What the exercise asks ▸ Print the line containing "10)) else None)." and every later line of the records. Keep each one exactly as given, ending with the last.

Dataset content ▸
━━━
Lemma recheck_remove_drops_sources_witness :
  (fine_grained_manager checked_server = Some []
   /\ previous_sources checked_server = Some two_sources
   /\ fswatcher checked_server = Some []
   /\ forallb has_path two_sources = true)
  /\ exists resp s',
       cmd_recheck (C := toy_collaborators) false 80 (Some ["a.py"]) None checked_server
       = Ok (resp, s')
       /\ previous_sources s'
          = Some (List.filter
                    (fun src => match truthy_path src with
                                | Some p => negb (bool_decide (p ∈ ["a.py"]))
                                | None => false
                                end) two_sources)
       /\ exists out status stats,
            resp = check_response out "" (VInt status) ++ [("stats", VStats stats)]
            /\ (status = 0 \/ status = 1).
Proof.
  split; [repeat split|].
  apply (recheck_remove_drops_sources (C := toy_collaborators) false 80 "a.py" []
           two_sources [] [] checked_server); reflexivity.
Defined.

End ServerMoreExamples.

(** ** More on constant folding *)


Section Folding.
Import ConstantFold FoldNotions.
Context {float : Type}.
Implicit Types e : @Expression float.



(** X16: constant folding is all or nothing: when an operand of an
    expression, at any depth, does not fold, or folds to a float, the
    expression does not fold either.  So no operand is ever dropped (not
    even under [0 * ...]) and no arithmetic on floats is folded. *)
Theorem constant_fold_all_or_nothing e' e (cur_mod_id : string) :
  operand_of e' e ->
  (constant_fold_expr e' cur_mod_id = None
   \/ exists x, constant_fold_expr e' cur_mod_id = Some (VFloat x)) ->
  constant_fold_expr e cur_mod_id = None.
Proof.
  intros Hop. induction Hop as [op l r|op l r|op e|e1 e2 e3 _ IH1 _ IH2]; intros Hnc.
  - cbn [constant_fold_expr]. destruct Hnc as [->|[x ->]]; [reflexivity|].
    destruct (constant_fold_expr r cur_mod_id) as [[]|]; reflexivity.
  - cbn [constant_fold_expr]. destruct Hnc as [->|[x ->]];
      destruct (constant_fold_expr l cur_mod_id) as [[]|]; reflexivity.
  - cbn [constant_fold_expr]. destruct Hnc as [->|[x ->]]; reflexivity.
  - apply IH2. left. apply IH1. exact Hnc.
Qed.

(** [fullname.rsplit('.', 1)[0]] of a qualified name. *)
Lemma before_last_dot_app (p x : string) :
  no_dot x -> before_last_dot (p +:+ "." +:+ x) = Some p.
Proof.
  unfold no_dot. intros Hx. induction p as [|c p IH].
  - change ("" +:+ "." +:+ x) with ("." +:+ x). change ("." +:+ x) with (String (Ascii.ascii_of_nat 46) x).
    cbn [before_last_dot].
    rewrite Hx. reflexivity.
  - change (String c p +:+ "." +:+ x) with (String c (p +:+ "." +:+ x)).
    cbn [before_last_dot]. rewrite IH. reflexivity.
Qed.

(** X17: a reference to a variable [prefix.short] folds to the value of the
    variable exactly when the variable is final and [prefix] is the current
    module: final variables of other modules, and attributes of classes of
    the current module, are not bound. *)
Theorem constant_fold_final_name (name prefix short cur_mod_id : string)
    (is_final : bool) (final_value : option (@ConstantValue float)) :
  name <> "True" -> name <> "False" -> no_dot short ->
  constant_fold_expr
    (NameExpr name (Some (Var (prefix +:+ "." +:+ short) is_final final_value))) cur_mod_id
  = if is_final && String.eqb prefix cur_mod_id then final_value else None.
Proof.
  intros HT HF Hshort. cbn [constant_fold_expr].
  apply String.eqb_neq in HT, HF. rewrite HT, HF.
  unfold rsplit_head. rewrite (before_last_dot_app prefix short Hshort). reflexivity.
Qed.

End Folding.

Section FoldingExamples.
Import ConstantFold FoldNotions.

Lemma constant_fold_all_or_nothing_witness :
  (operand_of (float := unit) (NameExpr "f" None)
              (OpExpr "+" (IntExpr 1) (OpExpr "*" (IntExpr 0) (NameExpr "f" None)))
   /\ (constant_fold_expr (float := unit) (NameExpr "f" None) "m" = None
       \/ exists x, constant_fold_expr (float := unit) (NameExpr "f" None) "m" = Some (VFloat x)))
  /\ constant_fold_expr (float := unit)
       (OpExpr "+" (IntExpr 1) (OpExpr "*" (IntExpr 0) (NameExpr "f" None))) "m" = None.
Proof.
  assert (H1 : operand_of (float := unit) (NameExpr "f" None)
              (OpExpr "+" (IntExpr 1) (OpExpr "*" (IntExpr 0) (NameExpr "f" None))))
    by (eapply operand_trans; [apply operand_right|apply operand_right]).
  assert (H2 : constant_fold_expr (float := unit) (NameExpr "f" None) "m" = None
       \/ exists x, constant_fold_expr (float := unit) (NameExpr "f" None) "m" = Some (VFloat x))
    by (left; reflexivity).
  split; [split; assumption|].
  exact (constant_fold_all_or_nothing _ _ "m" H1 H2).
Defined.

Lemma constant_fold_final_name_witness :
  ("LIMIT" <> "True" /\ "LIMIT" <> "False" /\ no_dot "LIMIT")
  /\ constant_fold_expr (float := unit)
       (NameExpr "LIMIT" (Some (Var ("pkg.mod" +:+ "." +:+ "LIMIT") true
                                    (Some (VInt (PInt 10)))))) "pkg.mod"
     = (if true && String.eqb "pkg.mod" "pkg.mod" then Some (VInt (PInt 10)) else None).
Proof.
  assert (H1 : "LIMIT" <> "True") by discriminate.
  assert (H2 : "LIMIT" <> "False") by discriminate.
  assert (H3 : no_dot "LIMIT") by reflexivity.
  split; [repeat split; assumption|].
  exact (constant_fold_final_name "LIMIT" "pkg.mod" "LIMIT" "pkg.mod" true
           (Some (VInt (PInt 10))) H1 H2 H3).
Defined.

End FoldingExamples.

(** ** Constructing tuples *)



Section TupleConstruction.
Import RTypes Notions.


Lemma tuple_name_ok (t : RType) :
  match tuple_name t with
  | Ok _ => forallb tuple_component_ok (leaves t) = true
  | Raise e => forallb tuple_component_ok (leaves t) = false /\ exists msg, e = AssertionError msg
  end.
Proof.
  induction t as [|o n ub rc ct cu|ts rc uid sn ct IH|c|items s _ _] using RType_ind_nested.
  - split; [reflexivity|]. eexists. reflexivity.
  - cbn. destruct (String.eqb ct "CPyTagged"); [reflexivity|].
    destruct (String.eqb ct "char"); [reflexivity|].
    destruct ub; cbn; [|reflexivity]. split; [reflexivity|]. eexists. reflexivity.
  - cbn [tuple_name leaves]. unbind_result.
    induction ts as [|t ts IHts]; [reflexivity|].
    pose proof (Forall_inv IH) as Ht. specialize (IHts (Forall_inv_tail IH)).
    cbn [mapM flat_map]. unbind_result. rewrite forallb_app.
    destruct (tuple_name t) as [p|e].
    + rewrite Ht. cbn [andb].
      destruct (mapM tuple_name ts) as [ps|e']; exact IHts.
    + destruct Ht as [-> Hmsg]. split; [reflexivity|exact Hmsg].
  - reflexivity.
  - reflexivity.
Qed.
━━━
Result ▸
     = (if true && String.eqb "pkg.mod" "pkg.mod" then Some (VInt (PInt 10)) else None).
Proof.
  assert (H1 : "LIMIT" <> "True") by discriminate.
  assert (H2 : "LIMIT" <> "False") by discriminate.
  assert (H3 : no_dot "LIMIT") by reflexivity.
  split; [repeat split; assumption|].
  exact (constant_fold_final_name "LIMIT" "pkg.mod" "LIMIT" "pkg.mod" true
           (Some (VInt (PInt 10))) H1 H2 H3).
Defined.

End FoldingExamples.

(** ** Constructing tuples *)



Section TupleConstruction.
Import RTypes Notions.


Lemma tuple_name_ok (t : RType) :
  match tuple_name t with
  | Ok _ => forallb tuple_component_ok (leaves t) = true
  | Raise e => forallb tuple_component_ok (leaves t) = false /\ exists msg, e = AssertionError msg
  end.
Proof.
  induction t as [|o n ub rc ct cu|ts rc uid sn ct IH|c|items s _ _] using RType_ind_nested.
  - split; [reflexivity|]. eexists. reflexivity.
  - cbn. destruct (String.eqb ct "CPyTagged"); [reflexivity|].
    destruct (String.eqb ct "char"); [reflexivity|].
    destruct ub; cbn; [|reflexivity]. split; [reflexivity|]. eexists. reflexivity.
  - cbn [tuple_name leaves]. unbind_result.
    induction ts as [|t ts IHts]; [reflexivity|].
    pose proof (Forall_inv IH) as Ht. specialize (IHts (Forall_inv_tail IH)).
    cbn [mapM flat_map]. unbind_result. rewrite forallb_app.
    destruct (tuple_name t) as [p|e].
    + rewrite Ht. cbn [andb].
      destruct (mapM tuple_name ts) as [ps|e']; exact IHts.
    + destruct Ht as [-> Hmsg]. split; [reflexivity|exact Hmsg].
  - reflexivity.
  - reflexivity.
Qed.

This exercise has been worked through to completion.